Stored records
(* ===== verification/Coverage.v ===== *)
(** Coverage of the program under test (core/rv32/coverage.cpp, core/rv32/textaddrparser.cpp):
    the instructions of the executable sections, and which of them, and which directions of
    the branches, have been executed in any of the runs. *)
From Stdlib Require Import Ascii.
From S2P Require Import Prelude Bits Instr Decode Compressed APInt KExpr Concolic Iss ElfLoader.

(** * The addresses to cover *)

(** [Coverage::TextAddrParser]: the segments, as pairs of addresses. *)
Definition segment : Type := Z * Z.
Definition is_included (segments : list segment) (addr : Z) : bool :=
  match segments with
  | [] => true
  | _ => existsb (fun s => (s.1 <=? addr) && (addr <? s.2)) segments
  end.

(** ** Parsing a line: [0x<start> 0x<end>] somewhere in it *)

Definition code (c : ascii) : Z := Z.of_N (N_of_ascii c).
Definition is_alnum (c : ascii) : bool :=
  ((48 <=? code c) && (code c <=? 57)) || ((65 <=? code c) && (code c <=? 90)) || ((97 <=? code c) && (code c <=? 122)).
(** A digit of [sscanf]'s [%x]. *)
Definition hex_digit (c : ascii) : option Z :=
  if (48 <=? code c) && (code c <=? 57) then Some (code c - 48)
  else if (65 <=? code c) && (code c <=? 70) then Some (code c - 55)
  else if (97 <=? code c) && (code c <=? 102) then Some (code c - 87)
  else None.
Fixpoint hex_value (v : Z) (s : string) : Z :=
  match s with
  | String c s' => match hex_digit c with Some d => hex_value (v * 16 + d) s' | None => v end
  | EmptyString => v
  end.
(** [parseAddr] of letters and digits: a second prefix is skipped, the digits are read up to
    the first other letter, and a value that does not fit gives the largest one. *)
Definition skip_prefix (s : string) : string :=
  match s with
  | String a (String b s') => if (code a =? 48) && ((code b =? 120) || (code b =? 88)) then s' else s
  | _ => s
  end.
Definition parseAddr (str : string) : option Z :=
  match skip_prefix str with
  | String c s => match hex_digit c with
                  | Some d => Some (Z.min (hex_value d s) (2 ^ 64 - 1))
                  | None => None
                  end
  | EmptyString => None
  end.

(** The longest run of letters and digits, and what comes after. *)
Fixpoint alnum_run (s : string) : string * string :=
  match s with
  | String c s' => if is_alnum c then let '(r, rest) := alnum_run s' in (String c r, rest) else ("", s)
  | EmptyString => ("", "")
  end.
(** [0x] and a run that is not empty. *)
Definition match_number (s : string) : option (string * string) :=
  match s with
  | String "0"%char (String "x"%char s') =>
      match alnum_run s' with ("", _) => None | (r, rest) => Some (r, rest) end
  | _ => None
  end.
Definition match_here (s : string) : option (string * string) :=
  '(start, rest) ← match_number s;
  match rest with
  | String " "%char rest' => '(end_, _) ← match_number rest'; Some (start, end_)
  | _ => None
  end.
(** [regex_search]: the first position with a match. *)
Fixpoint regex_search (line : string) : option (string * string) :=
  match match_here line with
  | Some m => Some m
  | None => match line with String _ line' => regex_search line' | EmptyString => None end
  end.
Definition parseSegment (line : string) : option segment :=
  '(start, end_) ← regex_search line;
  a ← parseAddr start; b ← parseAddr end_; Some (a, b).
(** The constructor, from the lines of the file; [None] if one cannot be parsed. *)
Definition TextAddrParser_new (lines : list string) : option (list segment) := mapM parseSegment lines.

Example parse_line : parseSegment "main: 0x20400000 0x2040FfFFzz" = Some (0x20400000, 0x2040ffff).
Proof. vm_compute. reflexivity. Qed.
Example parse_none : parseSegment "0x 0x2000" = None /\ parseSegment "0x10  0x20" = None.
Proof. vm_compute. done. Qed.

(** * The coverage *)

Record Coverage := mkCoverage { branch_instrs : gmap Z (bool * bool); instrs : gmap Z bool }.
Definition Coverage_new : Coverage := mkCoverage ∅ ∅.
Definition set_branch_instrs v (c : Coverage) := mkCoverage v (instrs c).
Definition set_instrs v (c : Coverage) := mkCoverage (branch_instrs c) v.

(** [cover_instr] and [cover_branch], called for every instruction and branch executed. *)
Definition cover_instr (addr : Z) (c : Coverage) : Coverage :=
  match instrs c !! addr with
  | None => c
  | Some _ => set_instrs (<[addr := true]> (instrs c)) c
  end.
Definition cover_branch (addr : Z) (condition : bool) (c : Coverage) : Coverage :=
  match branch_instrs c !! addr with
  | None => c
  | Some (taken, untaken) =>
      set_branch_instrs (<[addr := if condition then (true, untaken) else (taken, true)]> (branch_instrs c)) c
  end.

Definition directions (bc : bool * bool) : Z := (if bc.1 then 1 else 0) + (if bc.2 then 1 else 0).
Definition executed_branches (c : Coverage) : Z := map_fold (fun _ bc n => directions bc + n) 0 (branch_instrs c).
(** The counts whose quotient [dump_branch_coverage] and [dump_instr_coverage] report. *)
Definition dump_branch_coverage (c : Coverage) : Z * Z :=
  (executed_branches c, Z.of_nat (size (branch_instrs c)) * 2).
Definition dump_instr_coverage (c : Coverage) : Z * Z :=
  (map_fold (fun _ (executed : bool) n => (if executed then 1 else 0) + n) 0 (instrs c), Z.of_nat (size (instrs c))).

(** ** Initialisation *)

(** The memory instructions are loaded from. *)
Class InstrMem (M : Type) := { im_load_instr : Z -> SM M exn Z }.
#[export] Instance env_instr_mem `{Env E} : InstrMem (Shared E) := {| im_load_instr := env_load_instr |}.

Definition SHF_EXECINSTR : Z := 4.

(** An instruction word decoded as far as the coverage needs it: its size and the opcode,
    after expansion.  [None]: the decoder throws. *)
Definition decode_word (mem_word : Z) : option (Z * Z) :=
  let i := Instr mem_word in
  if is_compressed i then
    '(_, i') ← decode_and_expand_compressed i RV32; Some (2, opcode i')
  else Some (4, opcode i).

Section init.
Context {M : Type} `{InstrMem M}.
Context (segments : list segment).
#[local] Open Scope sm_scope.
Abbreviation CovM := (SM (Coverage * M) exn).

Definition cov_load (addr : Z) : CovM Z :=
  fun s => let '(r, m) := im_load_instr addr s.2 in (r, (s.1, m)).
(** An instruction of a section is recorded; [addr] is that of the next one. *)
Definition record_instr (last_addr addr opc : Z) (c : Coverage) : Coverage :=
  if is_included segments addr then
    let c := set_instrs (<[addr := false]> (instrs c)) c in
    if opc =? OP_BEQ then set_branch_instrs (<[last_addr := (false, false)]> (branch_instrs c)) c else c
  else c.
(** The loop of [init_section] for a number of rounds; [false] when they do not suffice. *)
Fixpoint init_section_loop (n : nat) (addr end_addr : Z) : CovM bool :=
  if addr <? end_addr then
    match n with
    | O => sm_ret false
    | S n =>
        mem_word <-- cov_load addr ;;
        match decode_word mem_word with
        | None => sm_throw RuntimeError
        | Some (sz, opc) =>
            sm_modify (fun s => (record_instr addr (addr + sz) opc s.1, s.2)) ;;;
            init_section_loop n (addr + sz) end_addr
        end
    end
  else sm_ret true.
Definition init_section (section : Elf32_Shdr) : CovM bool :=
  init_section_loop (Z.to_nat (sh_size section)) (sh_addr section) (sh_addr section + sh_size section).
Fixpoint init_sections (sections : list Elf32_Shdr) : CovM bool :=
  match sections with
  | [] => sm_ret true
  | section :: sections =>
      done <-- (if negb (Z.land (sh_flags section) SHF_EXECINSTR =? 0) then init_section section else sm_ret true) ;;
      if done : bool then init_sections sections else sm_ret false
  end.
(** [Coverage::init] *)
Definition init (elf : list Z) : CovM bool :=
  sections <-- get_sections elf ;; init_sections sections.
End init.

Assigned task: Give only the lines from the one holding "match segments with" through the one holding "(** A digit of [sscanf]'s [%x]. *)", each restated exactly as it appears above.

Finished exercise:
  match segments with
  | [] => true
  | _ => existsb (fun s => (s.1 <=? addr) && (addr <? s.2)) segments
  end.

(** ** Parsing a line: [0x<start> 0x<end>] somewhere in it *)

Definition code (c : ascii) : Z := Z.of_N (N_of_ascii c).
Definition is_alnum (c : ascii) : bool :=
  ((48 <=? code c) && (code c <=? 57)) || ((65 <=? code c) && (code c <=? 90)) || ((97 <=? code c) && (code c <=? 122)).
(** A digit of [sscanf]'s [%x]. *)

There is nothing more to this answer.